His best-known works are the frescos that he was commissioned to paint by Count Sternberk in the main room of the Troja Castle. The paintings, which he executed in the period 1691 to 1697 with the assistance of his brother Izaak, are considered to be among the best examples of Baroque fresco painting in Northern Europe. The fresco's use illusionist effects and narrate in a triumphalist way the history of the Habsburg Dynasty. The design follows the Baroque schema of architectural symbolism whereby the ceiling depicts the celestial world and the walls the terrestrial world. The ceiling is decorated with celestial beings that were said to protect the Habsburg territories.

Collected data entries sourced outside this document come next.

Lemma tree_prints v : byte_tree v -> prints v.
Proof.
  assert (L : forall txt needed p pre fmt d, at_end p pre fmt d -> fits (zlen pre + zlen txt) -> needed = zlen txt + 1 ->
    exists p', write p needed (txt ++ [0]) [] = Def (Some (p', [])) /\ printed p' pre txt fmt d).
  { intros txt needed p pre fmt d E N ->. destruct (text_printed p pre fmt d txt E N) as (p' & W & P & _). by exists p'. }
  induction 1 as [| | |x i|s|s C|vs P IH|ms C P IH].
  - intros fmt d p pre E N. by apply L.
  - intros fmt d p pre E N. by apply L.
  - intros fmt d p pre E N. by apply L.
  - intros fmt d p pre E N. by apply print_number_ok.
  - intros fmt d p pre E N. by apply L.
  - intros fmt d p pre E N. by apply print_string_ok.
  - apply array_printed; [apply Forall_forall; intros v Hv; by apply IH|].
    intros fmt d v Hv. eapply render_nz, P, Hv.
  - apply object_printed; [apply Forall_forall; intros [k v] Hv; by eapply IH|done|].
    intros fmt d k v Hv. eapply render_nz, P, Hv.
Qed.

(** The printed text is the reference text, terminated. *)
Lemma print_render v fmt : byte_tree v -> fits (zlen (render fmt 0 v)) ->
  print v fmt [] = Def (Some (render fmt 0 v ++ [0])).
Proof.
  intros P N. unfold print. cbn [alloc negb].
  assert (E : at_end (mkPrint (new_memory 0 256) 0 0 false fmt) [] fmt 0).
  { split; [|done]. exists (new_memory 0 256). split; [done|]. intros E0.
    pose proof (length_new_memory 0 256 ltac:(lia)) as L. rewrite E0 in L. cbn in L. lia. }
  destruct (tree_prints v P fmt 0%nat _ [] E N) as (p1 & -> & P1). cbn [bindo].
  destruct (update_ok p1 [] _ fmt 0 P1) as (p2 & -> & (_ & O & _) & B2); [by apply render_nz|].
  cbn [mbind ub_bind alloc app] in *. destruct P1 as ((tail & B) & _). rewrite B2, B, O. cbn [app]. do 2 f_equal.
  replace (Z.to_nat (zlen (render fmt 0 v) + 1)) with (length (render fmt 0 v) + 1)%nat by lia.
  by rewrite take_app_add.
Qed.

(** C31: every tree of finite numbers and strings without NUL, nested at most
    1000 deep and with a text below 2 GB, is printed, plainly or formatted, as
    the reference text, whatever the memory it is printed into contained, and
    parsing the printed text gives the tree back. *)
Theorem cjson_roundtrip n v fmt rest : printable n v -> (n <= 1000)%nat -> fits (zlen (render fmt 0 v)) ->
  (if fmt then cJSON_Print v [] else cJSON_PrintUnformatted v []) = Def (Some (render fmt 0 v ++ [0])) /\
  cJSON_Parse [] (render fmt 0 v ++ 0 :: rest) = Def (Some v).
Proof.
  intros P L N. split; [destruct fmt; (apply print_render; [by eapply printable_byte_tree|done])|].
  by apply (parse_plain n v (render fmt 0 v) []); [apply render_text|..|constructor].
Qed.

End Print.

#[local] Existing Instance integral.
#[local] Existing Instance integral_laws.

Definition sample : cJSON :=
  cJSON_Object [(bytes_of "a", cJSON_Array [@cJSON_Number integral 7 7; cJSON_String [34; 10; 1; 200]]); (bytes_of "b", cJSON_NULL)].

Lemma cjson_roundtrip_witness :
  cJSON_Print (fun _ => 170) sample [] = Def (Some (render true 0 sample ++ [0])) /\
  cJSON_Parse [] (render true 0 sample ++ [0; 1]) = Def (Some sample).
Proof.
  apply (cjson_roundtrip (fun _ => 170) 2 sample true [1]); [|lia|vm_compute; congruence].
  apply pr_object; intros k v Hv; repeat (apply elem_of_cons in Hv as [Hv|Hv]; [injection Hv as -> ->|]); try by apply elem_of_nil in Hv.
  - vm_compute. repeat constructor.
  - vm_compute. repeat constructor.
  - apply pr_array. intros v Hv. repeat (apply elem_of_cons in Hv as [->|Hv]); try by apply elem_of_nil in Hv.
    + by apply (pr_number 0 (7 : @double integral)).
    + apply pr_string. by repeat constructor.
  - apply pr_null.
Defined.

End CJsonPrint.
Lemma request_joined fs last q u :
  Forall (part_ok META_REQ_JSON_PARTIAL) fs -> part_ok META_REQ_JSON last ->
  zlen (concat (map part (fs ++ [last])) ++ [0]) <= INPUT_MSG_ALLOC_LIMIT ->
  ipcRequestHandler fill [] (queue_of (fs ++ [last]) ++ q) u =
  Def (Some (concat (map part (fs ++ [last])) ++ [0]), REQ_PARSE_OK, part_uniq last, q).
Proof.
  intros F Fl. assert (queue_of (fs ++ [last]) = queue_of fs ++ arrives (attempts last) (frame_bytes (metadata last) (part last))) as ->.
  { unfold queue_of. rewrite map_app, concat_app. cbn [map concat]. by rewrite app_nil_r. }
  assert (concat (map part (fs ++ [last])) = concat (map part fs) ++ part last) as ->.
  { rewrite map_app, concat_app. cbn [map concat]. by rewrite app_nil_r. }
  intros L. rewrite !length_app in L. rewrite <- app_assoc.
  destruct (handler_frames fs (arrives (attempts last) (frame_bytes (metadata last) (part last)) ++ q) u F) as (fuel & ->).
  { rewrite length_app. lia. }
  rewrite (request_round fuel last META_REQ_JSON q _ _ ((concat (map part fs) ++ part last) ++ [0])); [done|done|by left| |].
  - destruct fs as [|f fs]; [done|]. cbn [so_far]. by rewrite take_last_off, <- app_assoc.
  - intros m E. destruct fs as [|f fs]; [done|]. cbn [so_far] in E.
    assert (m = concat (map part (f :: fs)) ++ [0]) as -> by congruence. rewrite length_app. cbn [length] in *. lia.
Qed.

(** ** Responses *)

(** The metadata of a response. *)
Definition meta (status uniq remain : Z) : cJSON :=
  cJSON_Object [(bytes_of "status", cJSON_CreateNumber (of_int status)); (bytes_of "uniq", cJSON_CreateNumber (of_int uniq));
                (bytes_of "remain", cJSON_CreateNumber (of_int remain))].

Definition is_int (z : Z) : Prop := INT_MIN <= z <= INT_MAX.

Lemma number_of_int z : is_int z -> number_format (of_int z) = decimal z.
Proof.
  intros Hz. unfold number_format. pose proof (int_finite z Hz) as F. rewrite F. cbn [negb].
  destruct (text_chars 15 (of_int z) F ltac:(lia)) as (_ & (c & l & Ec & _) & _).
  pose proof (text_all 15 (of_int z) F ltac:(lia)) as U. pose proof (int_read z Hz) as R.
  rewrite (int_text z Hz) in *. destruct (strtod (decimal z)) as [d used]. cbn [fst snd] in *.
  destruct (Nat.eqb_spec used 0); [rewrite Ec in U; cbn in U; lia|]. by rewrite R.
Qed.

Lemma length_digits n : forall k z, 0 <= z < 10 ^ Z.of_nat k -> (1 <= k)%nat -> (length (digits_of n z) <= k)%nat.
Proof.
  induction n as [|n IH]; intros k z Hz Hk; cbn [digits_of]; [cbn; lia|].
  destruct (Z.ltb_spec z 10); [cbn; lia|]. rewrite length_app. cbn [length].
  destruct k as [|k]; [lia|]. rewrite Nat2Z.inj_succ, Z.pow_succ_r in Hz by lia.
  destruct k as [|k]; [cbn in Hz; lia|].
  specialize (IH (S k) (z / 10)). assert (length (digits_of n (z / 10)) <= S k)%nat; [|lia].
  apply IH; [split; [apply Z.div_pos; lia|apply Z.div_lt_upper_bound; lia]|lia].
Qed.

Lemma length_decimal z : is_int z -> (length (decimal z) <= 11)%nat.
Proof.
  unfold is_int, INT_MIN, INT_MAX, decimal. intros Hz. destruct (Z.ltb_spec z 0); cbn [length].
  - pose proof (length_digits 20 10 (- z) ltac:(lia) ltac:(lia)). lia.
  - pose proof (length_digits 20 10 z ltac:(lia) ltac:(lia)). lia.
Qed.

(** The text of the metadata. *)
Definition meta_text (status uniq remain : Z) : list Z :=
  123 :: quoted (bytes_of "status") ++ 58 :: decimal status ++ 44 :: quoted (bytes_of "uniq") ++ 58 :: decimal uniq ++
  44 :: quoted (bytes_of "remain") ++ 58 :: decimal remain ++ [125].

Lemma meta_render s u r : is_int s -> is_int u -> is_int r -> render false 0 (meta s u r) = meta_text s u r.
Proof.
  intros Hs Hu Hr. unfold meta, meta_text. cbn [render render_members app cJSON_CreateNumber].
  rewrite !number_of_int by done. change (escaped (bytes_of "status")) with (bytes_of "status").
  change (escaped (bytes_of "uniq")) with (bytes_of "uniq"). change (escaped (bytes_of "remain")) with (bytes_of "remain").
  rewrite app_nil_r. repeat (rewrite <- app_assoc || cbn [app]). done.
Qed.

Lemma length_meta_text s u r : 0 <= s <= 999 -> is_int u -> 0 <= r <= INT_MAX -> zlen (meta_text s u r) <= 53.
Proof.
  intros Hs Hu Hr. unfold meta_text.
  pose proof (length_digits 20 3 s ltac:(cbn; lia) ltac:(lia)) as Ls. pose proof (length_decimal u Hu) as Lu.
  pose proof (length_digits 20 10 r ltac:(unfold INT_MAX in *; cbn; lia) ltac:(lia)) as Lr.
  assert (decimal s = digits_of 20 s) as -> by (unfold decimal; by destruct (Z.ltb_spec s 0); [lia|]).
  assert (decimal r = digits_of 20 r) as -> by (unfold decimal; by destruct (Z.ltb_spec r 0); [lia|]).
  cbn [length]. repeat (rewrite length_app; cbn [length]).
  change (length (quoted (bytes_of "status"))) with 8%nat. change (length (quoted (bytes_of "uniq"))) with 6%nat.
  change (length (quoted (bytes_of "remain"))) with 8%nat. lia.
Qed.

Lemma meta_canonical s u r : 0 <= s <= 999 -> is_int u -> 0 <= r <= INT_MAX -> canonical (meta s u r).
Proof.
  intros Hs Hu Hr. assert (is_int s /\ is_int r) as [Is Ir] by (unfold is_int, INT_MIN, INT_MAX in *; lia). split.
  - exists 1%nat. split; [|lia]. apply pr_object.
    + intros k v Hk. repeat (apply elem_of_cons in Hk as [Hk|Hk]; [injection Hk as -> _; by repeat constructor|]).
      by apply elem_of_nil in Hk.
    + intros k v Hk. unfold cJSON_CreateNumber in Hk.
      repeat (apply elem_of_cons in Hk as [Hk|Hk]; [injection Hk as _ ->; apply pr_number; by apply int_finite|]).
      by apply elem_of_nil in Hk.
  - rewrite meta_render by done. pose proof (length_meta_text s u r Hs Hu Hr). unfold fits, INT_MAX in *. lia.
Qed.

(** Changing the status in the text. *)
Lemma patch_status u r : set_at (meta_text 200 u r ++ [0]) (Z.of_nat 1 + 11) 54 = meta_text 206 u r ++ [0].
Proof. reflexivity. Qed.

Lemma strstr_status u r : strstr (meta_text 200 u r) STATUS_200 = Some 1%nat.
Proof. reflexivity. Qed.

(** The frames of a response cut into [chunks]: each with its metadata, which
    says how much is left, this frame included, and whether more follows. *)
Fixpoint response_frames (uniq : Z) (chunks : list (list Z)) : list (list Z) :=
  match chunks with
  | [] => []
  | c :: cs =>
      (meta_text (if decide (cs = []) then IPC_RESP_OK else IPC_RESP_OK_PARTIAL_DATA) uniq (zlen (concat (c :: cs)))
       ++ 0 :: c) :: response_frames uniq cs
  end.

Underneath the curved surfaces below the ceiling, angels and putti are floating before trompe-l'œil architecture showing scenes from Habsburg history. The walls depict the terrestrial world with one of the scenes on the shorter walls celebrating the victory of Leopold I, Holy Roman Emperor over the Turks. In one scene we see the trompe-l'œil effect of a Turk falling down with his arms outstretched while his shadow is reflected on the painting (see illustration). The longer wall holds statues or busts of the Habsburg rulers in grisaille. In the fresco programme Abraham Godijn achieved a sophisticated and complex synthesis of fictionalist painting of architecture and lively figural scenes.

He painted a series of the seven sacraments for the monastery of Saint Martin in Pontoise (now in Pontoise Cathedral).